Yang sipil-sipil mulai dimiliterkan, karena berlanjut dengan retret yang diikuti oleh semua kepala daerah.

Di masa pemerintahan Presiden Joko Widodo, peran tentara memang menurun. Jokowi lebih memilih untuk memakai polisi, sampai-sampai keluar istilah Parcok atau Partai Coklat yang merujuk pada warna seragam polisi.

Bisa jadi perhatian yang agak berat sebelah ke polisi yang sudah disapih dari ABRI itu membuat tentara iri. Sumberdaya tentara yang mulai banyak dilevel atas menjadi tak tersalurkan. Ada banyak jenderal yang menjadi ‘pengangguran’.

Diangkatnya Prabowo menjadi menteri pertahanan menjadi jalan bagi Prabowo dan tentara untuk melakukan konsolidasi. Citra tentara ditingkatkan, termasuk dengan cara mententarakan orang sipil. Deddy Corbuzier diberi pangkat, militer tituler.

Dan menjelang akhir masa jabatan periode keduanya, Joko Widodo dalam kedudukannya sebagai Presiden RI yang adalah Panglima Tertinggi TNI, menganugerahkan Jenderal Kehormatan pada Prabowo. Jokowi menyematkan tanda bintang empat di bahu Prabowo.

Prabowo kembali menjadi ‘tentara’.

Terpilihanya Prabowo sebagai Presiden, membuat jalan dwi fungsi ABRI terbuka lebar. Dan sebagai menantu Suharto, Presiden RI yang getol mewujudkan dwi fungsi ABRI, tidak sulit bagi Prabowo untuk kembali mewujudkannya.

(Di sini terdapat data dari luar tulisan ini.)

(** When the call [d] of the engine with its subscribers returns, the
    engine on its own does from the same world what [d] did to the
    world. *)
Definition sim {A} (d : Live.D (Live.State Callable U) A) (m : M World A) : Prop :=
  ∀ s s' a, d s = Some (s', Ok a) → m (Live.world s) = (Live.world s', Ok a).

Lemma sim_ret {A} (a : A) : sim (mret a) (mret a).
Proof. intros s s' b [= <- <-]. reflexivity. Qed.

Lemma sim_on_world {A} (m : M World A) : sim (Live.on_world m) m.
Proof. intros s s' a H. apply on_world_Ok in H as [H _]. exact H. Qed.

Lemma sim_bind {A B} (d : Live.D (Live.State Callable U) A)
    (k : A → Live.D (Live.State Callable U) B) (m : M World A) (k' : A → M World B) :
  sim d m → (∀ a, sim (k a) (k' a)) → sim (d ≫= k) (m ≫= k').
Proof.
  intros Hd Hk s s' b H. apply live_bind_Ok in H as (a & s1 & H1 & H2).
  rewrite (bind_eval _ _ _ _ _ (Hd _ _ _ H1)). exact (Hk a _ _ _ H2).
Qed.

End Simulation.

(** Decompose the goal [sim handler d m] along the common structure of
    [d] and [m]. *)
Ltac sim_step :=
  first
    [ apply sim_on_world
    | apply sim_ret
    | apply sim_bind; [|intros ?]
    | match goal with
      | |- sim (match ?x with _ => _ end) _ => destruct x
      | |- sim (if ?b then _ else _) _ => destruct b
      end ].

Ltac sim_using known := repeat (cbv zeta; first [known|sim_step]).

Ltac sim_auto := sim_using fail.

Section HandlersInert.
Context {Callable U : Type}.
Variable handler : Live.Handlers Callable U.
Hypothesis Hinert : inert handler.
Variable api : Live.Api Callable U.

Lemma sim_call_handlers (fuel : nat) (topic : string) (msg : Message) (i : nat) :
  sim (Live.MessageBus.call_handlers handler api fuel topic msg i) skip.
Proof.
  revert i. induction fuel as [|fuel IH]; intros i s s' u H; [discriminate|].
  cbn [Live.MessageBus.call_handlers] in H.
  apply live_bind_Ok in H as (s0 & s1 & H0 & H).
  apply live_get_state_Ok in H0 as [-> ->].
  destruct (default [] (Live._subscriptions s !! topic) !! i) as [h|].
  - apply live_bind_Ok in H as (u1 & s1 & H1 & H).
    apply IH in H. rewrite <- (Hinert _ _ _ _ _ _ H1). exact H.
  - apply live_ret_Ok in H as [-> ->]. reflexivity.
Qed.

Lemma sim_publish (fuel : nat) (topic : string) (msg : Message) :
  sim (Live.MessageBus.publish handler api fuel topic msg) (publish topic msg).
Proof.
  intros s s' u H. unfold Live.MessageBus.publish in H.
  apply live_bind_Ok in H as ([] & s1 & H1 & H).
  apply on_world_Ok in H1 as [H1 _].
  apply live_bind_Ok in H as (s0 & s2 & H0 & H).
  apply live_get_state_Ok in H0 as [-> ->].
  destruct (Live._subscriptions s1 !! topic).
  - apply sim_call_handlers in H. injection H as H. rewrite H1, <- H. destruct u.
    reflexivity.
  - apply live_ret_Ok in H as [-> ->]. exact H1.
Qed.

Variable fuel : nat.

Lemma sim_handle_order_event (event : OrderEvent) :
  sim (Live.ExecutionEngine._handle_order_event handler api fuel event)
      (ExecutionEngine._handle_order_event event).
Proof.
  unfold Live.ExecutionEngine._handle_order_event, ExecutionEngine._handle_order_event.
  sim_using ltac:(apply sim_publish).
Qed.

Lemma sim_publish_position_update (event : OrderFilled.t) (order : Order.t)
    (position : Position.t) :
  sim (Live.ExecutionEngine.publish_position_update handler api fuel event order position)
      (ExecutionEngine.publish_position_update event order position).
Proof.
  unfold Live.ExecutionEngine.publish_position_update,
    ExecutionEngine.publish_position_update.
  sim_using ltac:(apply sim_publish).
Qed.

Lemma sim_open_position (event : OrderFilled.t) (order : Order.t) :
  sim (Live.ExecutionEngine._open_position handler api fuel event order)
      (ExecutionEngine._open_position event order).
Proof.
  unfold Live.ExecutionEngine._open_position, ExecutionEngine._open_position.
  sim_using ltac:(apply sim_publish).
Qed.

Lemma sim_fill_first_open_position (event : OrderFilled.t) (order : Order.t) :
  sim (Live.ExecutionEngine.fill_first_open_position handler api fuel event order)
      (ExecutionEngine.fill_first_open_position event order).
Proof.
  unfold Live.ExecutionEngine.fill_first_open_position,
    ExecutionEngine.fill_first_open_position.
  apply sim_bind; [apply sim_on_world|intros w].
  destruct (Cache.positions_open _ _ _) as [|[pid p] rest].
  - apply sim_open_position.
  - apply sim_bind; [apply sim_on_world|intros position].
    apply sim_publish_position_update.
Qed.

Lemma sim_handle_fill_hedging (event : OrderFilled.t) (order : Order.t) :
  sim (Live.ExecutionEngine._handle_fill_hedging handler api fuel event order)
      (ExecutionEngine._handle_fill_hedging event order).
Proof.
  unfold Live.ExecutionEngine._handle_fill_hedging,
    ExecutionEngine._handle_fill_hedging.
  apply sim_bind; [apply sim_on_world|intros w].
  destruct (OrderFilled.position_id event) as [pid|];
    [|apply sim_fill_first_open_position].
  destruct (Cache.position pid (cache w)); [|apply sim_fill_first_open_position].
  apply sim_bind; [apply sim_on_world|intros position].
  apply sim_publish_position_update.
Qed.

End HandlersInert.

(** ** What the engine on its own leaves unchanged *)

Section EngineFrame.
Import SimulatedExchange.
Variable l : loc.

(** The attributes of the order object at [l] that no event changes, and
    the exchanges. *)
Definition frame (w : World) := (static <$> heap w !! l, _venues w).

Setelah dilantik, Prabowo mulai mendudukkan para tentara dalam berbagai jajaran di pemerintahannya. Yang sipil ditentarakan, seperti Sekretaris Kabinet, yang kemudian berada di bawah Sekretaris Militer Kepresidenan karena dijabat oleh seorang TNI Aktif.

Bau-baru tentara sangat jelas, bau Magelang, bau Gunung Tidar. Walau bukan tentara karir, banyak sosok yang ditunjuk oleh Prabowo untuk mengepalai ini dan itu, berasal dari tempat pendidikan yang berada di sekitar Gunung Tidar. Lulusan yang dibanggakan oleh Prabowo adalah mereka yang dididik di SMA Taruna Nusantara.

Apakah tentara tidak boleh menduduki jabatan sipil, baik di pemerintahan maupun sektor usaha?. Berdasarkan teori the right man behind the gun, ya boleh saja, asal tak membawa senjata.

Artinya harus menjalani seleksi sebagaimana tradisi yang ada di kelembagaan itu, bukan didudukkan dengan seragam yang masih menempel di badan. Ikut seleksi dan jangan jadi tentara lagi ketika menduduki jabatan-jabatan sipil.

Dan dalam konteks yang lebih luas, tak usah lagi mencari alas bagi keterlibatan TNI dalam bidang ekonomi, sosial dan politik dengan mengutak-atik UU TNI.